— What is needed —
Write out, without any change, the lines in the material below that run from the line with "(** ** Moves *)" through the line with "Some (mkMove sr", both included.

— Source material —
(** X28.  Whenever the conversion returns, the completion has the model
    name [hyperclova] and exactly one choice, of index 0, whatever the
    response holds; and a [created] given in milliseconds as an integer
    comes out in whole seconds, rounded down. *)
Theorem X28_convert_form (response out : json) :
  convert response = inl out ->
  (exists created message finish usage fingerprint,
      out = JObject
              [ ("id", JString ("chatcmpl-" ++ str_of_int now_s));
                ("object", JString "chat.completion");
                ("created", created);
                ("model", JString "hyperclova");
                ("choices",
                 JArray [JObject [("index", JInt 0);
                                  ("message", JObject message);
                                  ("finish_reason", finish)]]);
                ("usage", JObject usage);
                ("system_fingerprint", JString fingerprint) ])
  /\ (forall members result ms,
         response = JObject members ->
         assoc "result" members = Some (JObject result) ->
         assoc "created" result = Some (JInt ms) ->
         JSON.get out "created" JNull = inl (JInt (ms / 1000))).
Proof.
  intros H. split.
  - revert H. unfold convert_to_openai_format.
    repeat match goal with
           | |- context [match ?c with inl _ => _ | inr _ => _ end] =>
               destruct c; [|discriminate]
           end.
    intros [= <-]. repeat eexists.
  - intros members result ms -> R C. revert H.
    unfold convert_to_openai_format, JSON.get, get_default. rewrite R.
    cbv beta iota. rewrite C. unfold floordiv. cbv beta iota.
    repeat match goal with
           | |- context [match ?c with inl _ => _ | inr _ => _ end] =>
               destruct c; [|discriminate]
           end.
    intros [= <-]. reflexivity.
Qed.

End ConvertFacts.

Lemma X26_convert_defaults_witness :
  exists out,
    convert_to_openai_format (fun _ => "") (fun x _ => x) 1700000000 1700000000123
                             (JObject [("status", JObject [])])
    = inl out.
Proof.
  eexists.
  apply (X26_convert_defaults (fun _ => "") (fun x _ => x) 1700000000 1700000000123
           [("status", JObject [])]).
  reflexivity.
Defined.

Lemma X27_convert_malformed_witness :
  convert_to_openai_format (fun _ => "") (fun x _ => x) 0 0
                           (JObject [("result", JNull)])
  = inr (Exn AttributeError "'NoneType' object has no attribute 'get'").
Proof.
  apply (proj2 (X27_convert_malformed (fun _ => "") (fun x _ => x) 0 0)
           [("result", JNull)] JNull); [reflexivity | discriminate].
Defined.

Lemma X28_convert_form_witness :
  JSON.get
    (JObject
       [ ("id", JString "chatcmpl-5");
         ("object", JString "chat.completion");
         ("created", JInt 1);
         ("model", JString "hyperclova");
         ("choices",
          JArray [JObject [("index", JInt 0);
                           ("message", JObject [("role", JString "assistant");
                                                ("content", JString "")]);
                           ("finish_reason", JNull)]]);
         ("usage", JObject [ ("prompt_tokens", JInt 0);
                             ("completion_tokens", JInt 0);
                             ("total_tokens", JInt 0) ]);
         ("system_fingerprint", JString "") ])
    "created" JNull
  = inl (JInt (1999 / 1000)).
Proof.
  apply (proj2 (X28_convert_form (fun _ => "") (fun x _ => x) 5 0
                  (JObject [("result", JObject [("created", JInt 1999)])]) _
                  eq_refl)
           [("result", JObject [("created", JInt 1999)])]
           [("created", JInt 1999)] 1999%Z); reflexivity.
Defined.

...

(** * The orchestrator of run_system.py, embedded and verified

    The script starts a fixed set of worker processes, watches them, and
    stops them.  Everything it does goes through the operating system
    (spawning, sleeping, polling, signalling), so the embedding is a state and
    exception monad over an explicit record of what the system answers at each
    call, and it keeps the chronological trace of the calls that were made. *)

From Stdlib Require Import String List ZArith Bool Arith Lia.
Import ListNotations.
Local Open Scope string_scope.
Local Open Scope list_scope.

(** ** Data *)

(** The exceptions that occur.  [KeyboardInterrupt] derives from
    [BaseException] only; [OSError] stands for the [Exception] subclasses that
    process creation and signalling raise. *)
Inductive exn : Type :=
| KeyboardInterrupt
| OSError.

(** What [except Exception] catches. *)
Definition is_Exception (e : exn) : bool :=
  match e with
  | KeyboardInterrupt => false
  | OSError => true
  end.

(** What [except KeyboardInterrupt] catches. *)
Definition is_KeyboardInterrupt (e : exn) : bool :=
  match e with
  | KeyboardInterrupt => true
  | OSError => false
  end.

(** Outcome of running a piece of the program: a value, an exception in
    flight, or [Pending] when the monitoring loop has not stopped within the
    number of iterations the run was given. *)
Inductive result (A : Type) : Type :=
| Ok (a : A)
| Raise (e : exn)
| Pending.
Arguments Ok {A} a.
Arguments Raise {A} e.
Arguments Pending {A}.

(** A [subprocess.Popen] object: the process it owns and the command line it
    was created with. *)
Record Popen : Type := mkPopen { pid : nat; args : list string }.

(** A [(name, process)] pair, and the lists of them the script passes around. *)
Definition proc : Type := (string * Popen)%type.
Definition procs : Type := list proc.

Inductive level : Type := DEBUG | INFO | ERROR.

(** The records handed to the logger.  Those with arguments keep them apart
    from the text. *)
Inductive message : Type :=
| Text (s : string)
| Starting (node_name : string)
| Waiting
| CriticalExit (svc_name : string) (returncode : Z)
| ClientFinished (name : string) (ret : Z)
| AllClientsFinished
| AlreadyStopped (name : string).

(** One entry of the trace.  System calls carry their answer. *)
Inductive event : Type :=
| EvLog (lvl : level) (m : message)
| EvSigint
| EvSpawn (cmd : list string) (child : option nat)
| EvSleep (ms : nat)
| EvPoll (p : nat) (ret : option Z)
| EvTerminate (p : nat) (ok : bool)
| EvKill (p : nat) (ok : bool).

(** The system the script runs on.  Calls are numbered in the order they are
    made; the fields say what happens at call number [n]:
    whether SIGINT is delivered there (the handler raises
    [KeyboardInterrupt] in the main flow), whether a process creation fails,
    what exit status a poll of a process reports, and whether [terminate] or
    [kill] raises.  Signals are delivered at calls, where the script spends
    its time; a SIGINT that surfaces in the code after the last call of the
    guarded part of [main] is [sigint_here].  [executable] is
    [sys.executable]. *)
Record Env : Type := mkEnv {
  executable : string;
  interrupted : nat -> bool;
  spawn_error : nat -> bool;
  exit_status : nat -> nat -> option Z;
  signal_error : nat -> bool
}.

---

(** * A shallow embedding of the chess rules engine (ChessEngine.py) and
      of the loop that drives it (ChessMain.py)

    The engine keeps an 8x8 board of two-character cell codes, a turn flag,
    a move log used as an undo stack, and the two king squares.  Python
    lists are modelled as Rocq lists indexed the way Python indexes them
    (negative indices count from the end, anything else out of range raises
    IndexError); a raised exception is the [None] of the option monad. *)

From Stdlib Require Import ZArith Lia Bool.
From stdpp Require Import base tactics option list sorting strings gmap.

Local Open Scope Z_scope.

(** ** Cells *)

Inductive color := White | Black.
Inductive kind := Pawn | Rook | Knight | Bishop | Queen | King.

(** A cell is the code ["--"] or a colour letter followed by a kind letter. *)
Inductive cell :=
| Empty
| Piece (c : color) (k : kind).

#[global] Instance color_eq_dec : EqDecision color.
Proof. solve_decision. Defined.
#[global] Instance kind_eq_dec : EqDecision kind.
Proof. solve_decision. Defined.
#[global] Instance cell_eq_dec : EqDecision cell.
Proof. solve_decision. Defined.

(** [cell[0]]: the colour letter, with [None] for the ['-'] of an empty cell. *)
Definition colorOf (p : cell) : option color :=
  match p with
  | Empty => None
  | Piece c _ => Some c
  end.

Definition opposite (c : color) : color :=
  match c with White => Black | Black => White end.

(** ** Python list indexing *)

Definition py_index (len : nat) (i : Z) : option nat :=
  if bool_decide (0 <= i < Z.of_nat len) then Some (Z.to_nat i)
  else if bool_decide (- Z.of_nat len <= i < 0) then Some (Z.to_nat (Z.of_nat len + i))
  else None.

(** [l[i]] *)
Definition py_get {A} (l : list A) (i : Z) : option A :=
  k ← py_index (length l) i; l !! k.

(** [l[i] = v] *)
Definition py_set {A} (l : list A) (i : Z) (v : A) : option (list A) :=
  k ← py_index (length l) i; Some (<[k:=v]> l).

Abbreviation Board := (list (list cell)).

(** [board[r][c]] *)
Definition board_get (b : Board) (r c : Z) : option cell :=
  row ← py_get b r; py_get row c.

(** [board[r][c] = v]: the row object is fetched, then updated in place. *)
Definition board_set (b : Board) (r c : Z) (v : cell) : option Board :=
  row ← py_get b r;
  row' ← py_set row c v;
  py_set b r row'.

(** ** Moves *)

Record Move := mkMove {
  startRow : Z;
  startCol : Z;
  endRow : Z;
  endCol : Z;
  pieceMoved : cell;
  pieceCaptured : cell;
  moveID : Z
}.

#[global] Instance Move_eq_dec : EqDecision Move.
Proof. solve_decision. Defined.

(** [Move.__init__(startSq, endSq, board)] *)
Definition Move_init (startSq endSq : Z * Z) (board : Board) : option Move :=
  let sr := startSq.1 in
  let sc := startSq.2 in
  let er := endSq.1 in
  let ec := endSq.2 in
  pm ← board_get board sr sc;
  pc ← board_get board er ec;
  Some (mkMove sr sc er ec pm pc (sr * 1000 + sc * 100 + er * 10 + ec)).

— Written answer —
(** ** Moves *)

Record Move := mkMove {
  startRow : Z;
  startCol : Z;
  endRow : Z;
  endCol : Z;
  pieceMoved : cell;
  pieceCaptured : cell;
  moveID : Z
}.

#[global] Instance Move_eq_dec : EqDecision Move.
Proof. solve_decision. Defined.

(** [Move.__init__(startSq, endSq, board)] *)
Definition Move_init (startSq endSq : Z * Z) (board : Board) : option Move :=
  let sr := startSq.1 in
  let sc := startSq.2 in
  let er := endSq.1 in
  let ec := endSq.2 in
  pm ← board_get board sr sc;
  pc ← board_get board er ec;
  Some (mkMove sr sc er ec pm pc (sr * 1000 + sc * 100 + er * 10 + ec)).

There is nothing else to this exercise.